Two new coronaviruses emerged and induced severe illnesses during the last 20 years. One of them is the severe respiratory syndrome coronavirus (SARS-CoV-1). It appeared in 2002 in Guangdong, China, and spread to 29 countries, with 8098 confirmed cases and 774 deaths, with a CFR of 9.6% [6, 7], and 135 reported pediatric cases (1.7% of cases) with no deaths [8].

In 2012, Middle East Respiratory Syndrome Coronavirus (MERS-CoV) emerged in Saudi Arabia, resulting in 2494 cases with 858 deaths in 27 countries, with a CFR of 34.4% [9].

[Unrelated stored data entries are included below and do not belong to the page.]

(** * PCX image loader (src/IMG_pcx.c): a shallow embedding and its properties

    The two entry points of the loader, [IMG_isPCX] and [IMG_LoadPCX_IO], are
    transcribed below as Rocq functions over an explicit model of the things
    they touch: a seekable byte stream, the scratch scan-line buffer, the
    pixel rows of the surface, and the SDL allocation calls. *)

From Stdlib Require Import String.
From Stdlib Require Import ZArith List Lia Bool.
From Stdlib Require Import Init.Byte Strings.Byte.
Import ListNotations.
Local Open Scope Z_scope.

(* ================================================================== *)
(** ** Machine integers *)

(** [Uint8] values are [byte]; arithmetic on them happens after the usual
    promotion to [int], here [Z]. *)
Definition u8 (b : byte) : Z := Z.of_N (Byte.to_N b).

(** Conversion of an [int] to [Uint8]: the value modulo 256. *)
Definition to_u8 (z : Z) : byte :=
  match Byte.of_N (Z.to_N (z mod 256)) with
  | Some b => b
  | None => x00
  end.

(** A 16-bit pattern read as [Sint16]. *)
Definition sint16 (v : Z) : Z := if v <? 32768 then v else v - 65536.

(** Conversion of an [int] to [size_t] (64 bits). *)
Definition to_size_t (v : Z) : Z := v mod 2 ^ 64.

Definition INT_MIN : Z := - 2 ^ 31.
Definition INT_MAX : Z := 2 ^ 31 - 1.

(** [count--] on an [int]; the wrap at [INT_MIN] is written out. *)
Definition int_dec (c : Z) : Z := if c =? INT_MIN then INT_MAX else c - 1.

(* ================================================================== *)
(** ** The byte stream ([SDL_IOStream])

    A stream is its bytes split at the cursor: the bytes already passed and
    the bytes still to come.  Reads are short at the end of the data and
    seeks clamp to the data, as SDL's memory streams do. *)

Record SDL_IOStream : Type := mkIO {
  io_before : list byte;
  io_after : list byte
}.

Inductive SDL_IOWhence : Type := SDL_IO_SEEK_SET | SDL_IO_SEEK_CUR | SDL_IO_SEEK_END.

Definition io_bytes (s : SDL_IOStream) : list byte := io_before s ++ io_after s.

Definition io_size (s : SDL_IOStream) : Z := Z.of_nat (length (io_bytes s)).

Definition io_at (bytes : list byte) (pos : Z) : SDL_IOStream :=
  mkIO (firstn (Z.to_nat pos) bytes) (skipn (Z.to_nat pos) bytes).

Definition SDL_TellIO (s : SDL_IOStream) : Z := Z.of_nat (length (io_before s)).

Definition SDL_SeekIO (s : SDL_IOStream) (offset : Z) (whence : SDL_IOWhence) : SDL_IOStream :=
  match whence with
  | SDL_IO_SEEK_SET => io_at (io_bytes s) offset
  | SDL_IO_SEEK_CUR => io_at (io_bytes s) (SDL_TellIO s + offset)
  | SDL_IO_SEEK_END => io_at (io_bytes s) (io_size s + offset)
  end.

(** [SDL_ReadIO src ptr size]: the bytes obtained (at most [size] of them)
    and the stream advanced past them. *)
Definition SDL_ReadIO (s : SDL_IOStream) (size : Z) : list byte * SDL_IOStream :=
  let got := firstn (Z.to_nat size) (io_after s) in
  (got, mkIO (io_before s ++ got) (skipn (Z.to_nat size) (io_after s))).

Definition len {A : Type} (l : list A) : Z := Z.of_nat (length l).

(* ================================================================== *)
(** ** The header ([struct PCXheader]) *)

Record PCXheader : Type := mkPCXheader {
  Manufacturer : Z;
  Version : Z;
  Encoding : Z;
  BitsPerPixel : Z;
  Xmin : Z; Ymin : Z; Xmax : Z; Ymax : Z;
  HDpi : Z; VDpi : Z;
  Colormap : list byte;
  Reserved : Z;
  NPlanes : Z;
  BytesPerLine : Z;
  PaletteInfo : Z;
  HscreenSize : Z;
  VscreenSize : Z;
  Filler : list byte
}.

Definition sizeof_PCXheader : Z := 128.

Definition byte_at (bs : list byte) (off : nat) : Z := u8 (nth off bs x00).

(** A [Sint16] field stored least significant byte first. *)
Definition s16le_at (bs : list byte) (off : nat) : Z :=
  sint16 (byte_at bs off + 256 * byte_at bs (S off)).

(** The struct as laid out in the 128 bytes read from the stream.  The
    fields the loader passes through [SDL_Swap16LE] are [Xmin], [Ymin],
    [Xmax], [Ymax] and [BytesPerLine]; the other 16-bit fields are never
    looked at by the loader. *)
Definition header_of_bytes (bs : list byte) : PCXheader :=
  {| Manufacturer := byte_at bs 0;
     Version := byte_at bs 1;
     Encoding := byte_at bs 2;
     BitsPerPixel := byte_at bs 3;
     Xmin := s16le_at bs 4;
     Ymin := s16le_at bs 6;
     Xmax := s16le_at bs 8;
     Ymax := s16le_at bs 10;
     HDpi := s16le_at bs 12;
     VDpi := s16le_at bs 14;
     Colormap := firstn 48 (skipn 16 bs);
     Reserved := byte_at bs 64;
     NPlanes := byte_at bs 65;
     BytesPerLine := s16le_at bs 66;
     PaletteInfo := s16le_at bs 68;
     HscreenSize := s16le_at bs 70;
     VscreenSize := s16le_at bs 72;
     Filler := firstn 54 (skipn 74 bs) |}.

(* ================================================================== *)
(** ** [IMG_isPCX] *)

Definition ZSoft_Manufacturer : Z := 10.
Definition PC_Paintbrush_Version : Z := 5.
Definition PCX_Uncompressed_Encoding : Z := 0.
Definition PCX_RunLength_Encoding : Z := 1.

(** The test made on the header once it has been read. *)
Definition isPCX_header (pcxh : PCXheader) : bool :=
  (Manufacturer pcxh =? ZSoft_Manufacturer) &&
  (Version pcxh =? PC_Paintbrush_Version) &&
  ((Encoding pcxh =? PCX_RunLength_Encoding) ||
   (Encoding pcxh =? PCX_Uncompressed_Encoding)).
(** The entry name and the full path of a file found by the walk. *)
Definition file_item (f : string * string * Stats) : string := f.1.1.
Definition file_path (f : string * string * Stats) : string := f.1.2.

(** What the walk does with one file. *)
Definition scan_step (env : Env) (existingPaths : gset string) (st : Script)
  (f : string * string * Stats) : Script :=
  scanFile env existingPaths (file_item f) (file_path f) f.2 st.

(** The relative path of [fullPath] holds ["data/notes/"] at its start
    only, so that [relativePath.split('data/notes/')[1]] is all that follows
    it. *)
Definition notes_prefix_once (env : Env) (fullPath : string) : Prop :=
  Js.includes "data/notes/" (Js.substring_from 11 (relativePath env fullPath))
  = false.

(** The catalogs a run wrote, in order. *)
Definition written (evs : list Event) : list Catalog :=
  flat_map (fun e => match e with WriteFile _ c => [c] | ConsoleLog _ => [] end)
    evs.

End Metadata.

(** ** The browser: local storage, console, clock, timers and DOM *)

Module Browser.

(** [localStorage]: either every access throws (storage disabled), or the
    items are kept up to a quota counted in code units of keys and values,
    beyond which [setItem] throws. *)
Inductive Storage :=
| Unavailable
| Available (items : gmap string string) (quota : nat).

Definition usage (items : gmap string string) : nat :=
  map_fold (fun k v acc => String.length k + String.length v + acc) 0 items.

Definition getItem (key : string) (s : Storage) : Result (option string) :=
  match s with
  | Unavailable => Throw "SecurityError"
  | Available items _ => Ok (items !! key)
  end.

Definition setItem (key value : string) (s : Storage) : Result Storage :=
  match s with
  | Unavailable => Throw "SecurityError"
  | Available items quota =>
      let items' := <[key := value]> items in
      if decide (usage items' ≤ quota) then Ok (Available items' quota)
      else Throw "QuotaExceededError"
  end.

Inductive Level := Info | Warn | Error.

Record ConsoleLine := { level : Level; text : string }.

Inductive Target := TheDocument | TheElement (id : nat).

Inductive Icon := IconAuto | IconMoon | IconSun.

(** What a pending [setTimeout] will do. *)
Inductive Timeout :=
| RemoveTransitioning
| ShowNotification (id : nat)
| HideNotification (id : nat).

(** The part of the DOM the scripts touch.  [elements] gives, for a
    selector, the element [document.querySelector] finds first. *)
Record Document := {
  loading : bool;
  elements : gmap string nat;
  next_element : nat;
  listeners : list (Target * string);
  data_theme : option string;
  transitioning : bool;
  icon_text : option Icon;
  toggle_title : option string;
  notifications : list (nat * string)
}.

Record Browser := {
  localStorage : Storage;
  console : list ConsoleLine;
  hour : Z;
  document : Document;
  intervals : gset nat;
  timeouts : list Timeout;
  next_timer : nat
}.

Definition with_storage (s : Storage) (b : Browser) : Browser :=
  {| localStorage := s; console := console b; hour := hour b;
     document := document b; intervals := intervals b;
     timeouts := timeouts b; next_timer := next_timer b |}.

Definition with_document (d : Document) (b : Browser) : Browser :=
  {| localStorage := localStorage b; console := console b; hour := hour b;
     document := d; intervals := intervals b;
     timeouts := timeouts b; next_timer := next_timer b |}.

Definition print (l : Level) (line : string) (b : Browser) : Browser :=
  {| localStorage := localStorage b;
     console := console b ++ [{| level := l; text := line |}];
     hour := hour b; document := document b; intervals := intervals b;
     timeouts := timeouts b; next_timer := next_timer b |}.

(** [setTimeout(f, ms)] *)
Definition setTimeout (t : Timeout) (b : Browser) : Browser :=
  {| localStorage := localStorage b; console := console b; hour := hour b;
     document := document b; intervals := intervals b;
     timeouts := timeouts b ++ [t]; next_timer := S (next_timer b) |}.

(** [setInterval(f, ms)]: the handle returned, a positive integer, and the
    browser with the interval armed.  [next_timer] is the last handle given
    out. *)
Definition setInterval (b : Browser) : nat * Browser :=
  (S (next_timer b),
   {| localStorage := localStorage b; console := console b; hour := hour b;
      document := document b; intervals := {[S (next_timer b)]} ∪ intervals b;
      timeouts := timeouts b; next_timer := S (next_timer b) |}).

(** [clearInterval(id)] *)
Definition clearInterval (id : nat) (b : Browser) : Browser :=
  {| localStorage := localStorage b; console := console b; hour := hour b;
     document := document b; intervals := intervals b ∖ {[id]};
     timeouts := timeouts b; next_timer := next_timer b |}.

(** An object with a [querySelector] method: what the call returns or
    throws for each selector. *)
Definition Context : Type := string -> Result (option nat).

(** [document.querySelector]: the empty selector is a syntax error; the
    selectors the scripts pass literally are well formed and give the first
    match or [null]. *)
Definition document_context (d : Document) : Context :=
  fun selector =>
    if Js.is_empty selector then Throw "SyntaxError"
    else Ok (elements d !! selector).

End Browser.

(** ** [offline/offlineCache.js] *)

Module OfflineCache.
Import Browser.

Section Cache.

(** The JavaScript values handed to the cache, with the platform's
    [JSON.stringify] and [JSON.parse] (either may throw) and [null]. *)
Context {Value : Type}.
Variable JSON_stringify : Value -> Result string.
Variable JSON_parse : string -> Result Value.
Variable null : Value.

Definition saveOfflineData (key : string) (data : Value) (b : Browser)
  : bool * Browser :=
  match JSON_stringify data with
  | Throw e => (false, print Error ("Error saving offline data: " +:+ e) b)
  | Ok jsonData =>
      match setItem key jsonData (localStorage b) with
      | Throw e => (false, print Error ("Error saving offline data: " +:+ e) b)
      | Ok stored => (true, with_storage stored b)
      end
  end.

Coronaviruses belong to the Coronaviridae family in the Nidovirales order [10]. In nature, four coronavirus subfamilies have been identified: alpha, beta, gamma, and delta. Alpha and beta coronaviruses apparently develop in mammals—specifically in bats—while gamma and delta have been found in pigs and poultry [10]. Corona represents the crown-like spikes on the outer surface of the virus; thus, it was named a coronavirus, which is small (65—125 nm in diameter) and contains a genome (RNA) that varies between 26 kb and 32 kb [11].

The SARS-CoV-2 was identified and characterized by Zhu et al. [12]. It uses the same cell entry receptor—Angiotensin-Converting Enzyme.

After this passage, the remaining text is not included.